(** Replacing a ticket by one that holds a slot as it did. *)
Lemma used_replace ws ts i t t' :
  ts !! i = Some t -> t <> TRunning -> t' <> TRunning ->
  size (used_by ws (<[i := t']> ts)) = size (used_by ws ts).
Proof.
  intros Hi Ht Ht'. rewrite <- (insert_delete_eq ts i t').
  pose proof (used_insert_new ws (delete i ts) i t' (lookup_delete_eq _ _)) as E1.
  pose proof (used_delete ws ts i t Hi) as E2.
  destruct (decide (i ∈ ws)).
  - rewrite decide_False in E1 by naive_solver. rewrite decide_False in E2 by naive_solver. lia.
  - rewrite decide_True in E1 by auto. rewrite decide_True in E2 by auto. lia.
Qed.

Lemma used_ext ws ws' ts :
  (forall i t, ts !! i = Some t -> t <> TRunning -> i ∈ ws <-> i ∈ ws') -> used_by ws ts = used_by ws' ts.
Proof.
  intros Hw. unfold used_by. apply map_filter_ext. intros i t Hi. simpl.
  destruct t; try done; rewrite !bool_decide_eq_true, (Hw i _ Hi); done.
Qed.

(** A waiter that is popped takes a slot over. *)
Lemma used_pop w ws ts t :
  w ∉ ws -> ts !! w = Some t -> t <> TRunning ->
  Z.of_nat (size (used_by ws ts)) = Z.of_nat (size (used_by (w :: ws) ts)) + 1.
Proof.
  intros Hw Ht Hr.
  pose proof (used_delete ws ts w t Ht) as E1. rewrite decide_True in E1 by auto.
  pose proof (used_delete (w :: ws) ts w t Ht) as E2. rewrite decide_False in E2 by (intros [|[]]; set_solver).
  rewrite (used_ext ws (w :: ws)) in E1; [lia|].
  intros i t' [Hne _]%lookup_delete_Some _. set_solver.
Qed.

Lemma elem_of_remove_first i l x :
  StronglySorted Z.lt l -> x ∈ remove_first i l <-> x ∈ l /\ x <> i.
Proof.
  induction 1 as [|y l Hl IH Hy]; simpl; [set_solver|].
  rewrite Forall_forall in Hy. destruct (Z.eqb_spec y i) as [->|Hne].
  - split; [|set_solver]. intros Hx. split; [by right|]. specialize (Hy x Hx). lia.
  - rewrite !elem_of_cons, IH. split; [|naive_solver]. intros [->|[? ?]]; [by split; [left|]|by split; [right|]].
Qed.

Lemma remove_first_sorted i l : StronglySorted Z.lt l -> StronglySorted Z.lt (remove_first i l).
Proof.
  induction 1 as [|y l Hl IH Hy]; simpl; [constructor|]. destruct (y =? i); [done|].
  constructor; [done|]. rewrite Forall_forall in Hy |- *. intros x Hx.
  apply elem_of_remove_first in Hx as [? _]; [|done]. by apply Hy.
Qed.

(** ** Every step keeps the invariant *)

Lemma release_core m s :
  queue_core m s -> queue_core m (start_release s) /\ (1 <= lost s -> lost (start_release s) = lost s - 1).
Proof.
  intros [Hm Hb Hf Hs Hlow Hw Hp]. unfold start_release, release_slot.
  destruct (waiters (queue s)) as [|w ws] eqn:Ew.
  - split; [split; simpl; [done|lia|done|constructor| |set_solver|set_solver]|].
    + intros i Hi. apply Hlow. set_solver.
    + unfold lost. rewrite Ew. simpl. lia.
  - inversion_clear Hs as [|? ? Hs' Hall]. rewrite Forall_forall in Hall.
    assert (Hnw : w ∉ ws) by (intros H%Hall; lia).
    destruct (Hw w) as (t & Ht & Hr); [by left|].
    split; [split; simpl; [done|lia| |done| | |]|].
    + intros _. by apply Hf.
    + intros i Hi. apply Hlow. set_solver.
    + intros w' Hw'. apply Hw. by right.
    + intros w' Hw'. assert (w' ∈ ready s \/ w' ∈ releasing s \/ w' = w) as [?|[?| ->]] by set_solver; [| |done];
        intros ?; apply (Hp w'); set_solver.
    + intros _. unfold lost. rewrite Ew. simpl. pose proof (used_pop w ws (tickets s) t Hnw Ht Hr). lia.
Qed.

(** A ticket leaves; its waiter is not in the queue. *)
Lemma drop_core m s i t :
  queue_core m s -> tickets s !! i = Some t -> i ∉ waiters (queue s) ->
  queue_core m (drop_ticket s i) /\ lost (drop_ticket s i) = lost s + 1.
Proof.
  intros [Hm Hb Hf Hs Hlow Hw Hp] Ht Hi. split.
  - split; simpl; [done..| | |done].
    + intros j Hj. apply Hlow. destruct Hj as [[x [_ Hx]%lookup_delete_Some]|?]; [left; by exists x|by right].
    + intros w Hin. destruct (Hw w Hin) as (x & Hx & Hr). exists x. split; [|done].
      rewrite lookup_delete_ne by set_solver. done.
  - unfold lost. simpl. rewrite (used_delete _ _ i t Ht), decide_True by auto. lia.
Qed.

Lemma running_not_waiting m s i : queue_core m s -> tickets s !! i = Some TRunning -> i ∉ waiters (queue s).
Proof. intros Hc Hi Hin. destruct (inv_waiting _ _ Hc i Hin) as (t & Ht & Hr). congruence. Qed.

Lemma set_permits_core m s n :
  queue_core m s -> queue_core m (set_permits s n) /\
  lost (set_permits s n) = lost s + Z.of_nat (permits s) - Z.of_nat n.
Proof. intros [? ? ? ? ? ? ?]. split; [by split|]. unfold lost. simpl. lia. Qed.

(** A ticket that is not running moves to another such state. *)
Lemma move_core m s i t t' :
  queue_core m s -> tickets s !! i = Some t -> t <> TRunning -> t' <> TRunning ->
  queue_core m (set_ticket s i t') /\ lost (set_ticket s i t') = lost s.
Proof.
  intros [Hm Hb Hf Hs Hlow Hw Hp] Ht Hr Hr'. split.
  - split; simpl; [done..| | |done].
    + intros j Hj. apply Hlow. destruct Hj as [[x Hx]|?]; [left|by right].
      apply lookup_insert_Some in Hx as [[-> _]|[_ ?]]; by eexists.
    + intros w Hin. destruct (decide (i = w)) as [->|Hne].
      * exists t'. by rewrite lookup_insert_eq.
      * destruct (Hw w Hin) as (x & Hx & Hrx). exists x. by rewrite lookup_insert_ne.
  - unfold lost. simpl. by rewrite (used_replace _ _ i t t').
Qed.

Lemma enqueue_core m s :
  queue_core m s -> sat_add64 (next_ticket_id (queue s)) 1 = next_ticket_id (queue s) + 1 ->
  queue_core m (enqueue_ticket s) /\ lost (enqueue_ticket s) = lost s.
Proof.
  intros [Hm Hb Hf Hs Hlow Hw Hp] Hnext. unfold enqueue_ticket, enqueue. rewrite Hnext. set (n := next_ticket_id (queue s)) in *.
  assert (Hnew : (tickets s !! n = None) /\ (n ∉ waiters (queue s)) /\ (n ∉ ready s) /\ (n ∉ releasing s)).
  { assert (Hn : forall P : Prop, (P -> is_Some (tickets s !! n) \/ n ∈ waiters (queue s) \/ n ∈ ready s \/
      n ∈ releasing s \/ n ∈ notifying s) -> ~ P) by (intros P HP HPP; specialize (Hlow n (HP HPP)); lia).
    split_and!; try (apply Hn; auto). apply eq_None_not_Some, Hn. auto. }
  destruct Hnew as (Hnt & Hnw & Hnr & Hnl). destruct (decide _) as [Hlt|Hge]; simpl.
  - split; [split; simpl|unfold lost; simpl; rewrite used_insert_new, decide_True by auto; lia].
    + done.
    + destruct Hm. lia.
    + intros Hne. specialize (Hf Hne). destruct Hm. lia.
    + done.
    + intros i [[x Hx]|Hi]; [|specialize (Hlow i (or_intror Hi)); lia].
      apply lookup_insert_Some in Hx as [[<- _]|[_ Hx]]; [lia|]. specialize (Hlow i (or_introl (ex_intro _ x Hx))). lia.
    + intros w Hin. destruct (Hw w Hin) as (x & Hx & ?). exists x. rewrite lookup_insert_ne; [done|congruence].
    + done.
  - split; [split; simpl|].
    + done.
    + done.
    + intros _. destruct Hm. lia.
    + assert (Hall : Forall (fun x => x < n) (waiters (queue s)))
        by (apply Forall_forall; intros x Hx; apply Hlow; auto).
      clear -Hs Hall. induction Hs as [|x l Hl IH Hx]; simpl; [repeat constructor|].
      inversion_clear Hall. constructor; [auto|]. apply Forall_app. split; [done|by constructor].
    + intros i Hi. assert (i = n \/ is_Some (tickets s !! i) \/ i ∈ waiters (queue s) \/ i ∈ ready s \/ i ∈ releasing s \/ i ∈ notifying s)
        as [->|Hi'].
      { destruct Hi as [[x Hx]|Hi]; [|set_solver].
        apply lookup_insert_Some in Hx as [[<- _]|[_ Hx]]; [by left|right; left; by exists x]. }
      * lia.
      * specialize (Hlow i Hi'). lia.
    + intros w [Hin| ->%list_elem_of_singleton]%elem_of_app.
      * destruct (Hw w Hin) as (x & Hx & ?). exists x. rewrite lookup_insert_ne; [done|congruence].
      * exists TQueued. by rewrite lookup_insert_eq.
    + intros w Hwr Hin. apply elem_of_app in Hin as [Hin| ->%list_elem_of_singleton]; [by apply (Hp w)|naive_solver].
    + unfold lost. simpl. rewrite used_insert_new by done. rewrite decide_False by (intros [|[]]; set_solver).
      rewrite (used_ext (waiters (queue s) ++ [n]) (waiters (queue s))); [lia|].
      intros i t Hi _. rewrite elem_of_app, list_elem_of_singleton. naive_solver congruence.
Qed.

-*-

__Your task__
A word-for-word copy of the lines above from the one with "inversion_clear Hall. constructor;" through the one with "w [Hin| ->%list_elem_of_singleton]%elem_of_app.", inclusive, is the only output wanted.

__Exercise result__
      inversion_clear Hall. constructor; [auto|]. apply Forall_app. split; [done|by constructor].
    + intros i Hi. assert (i = n \/ is_Some (tickets s !! i) \/ i ∈ waiters (queue s) \/ i ∈ ready s \/ i ∈ releasing s \/ i ∈ notifying s)
        as [->|Hi'].
      { destruct Hi as [[x Hx]|Hi]; [|set_solver].
        apply lookup_insert_Some in Hx as [[<- _]|[_ Hx]]; [by left|right; left; by exists x]. }
      * lia.
      * specialize (Hlow i Hi'). lia.
    + intros w [Hin| ->%list_elem_of_singleton]%elem_of_app.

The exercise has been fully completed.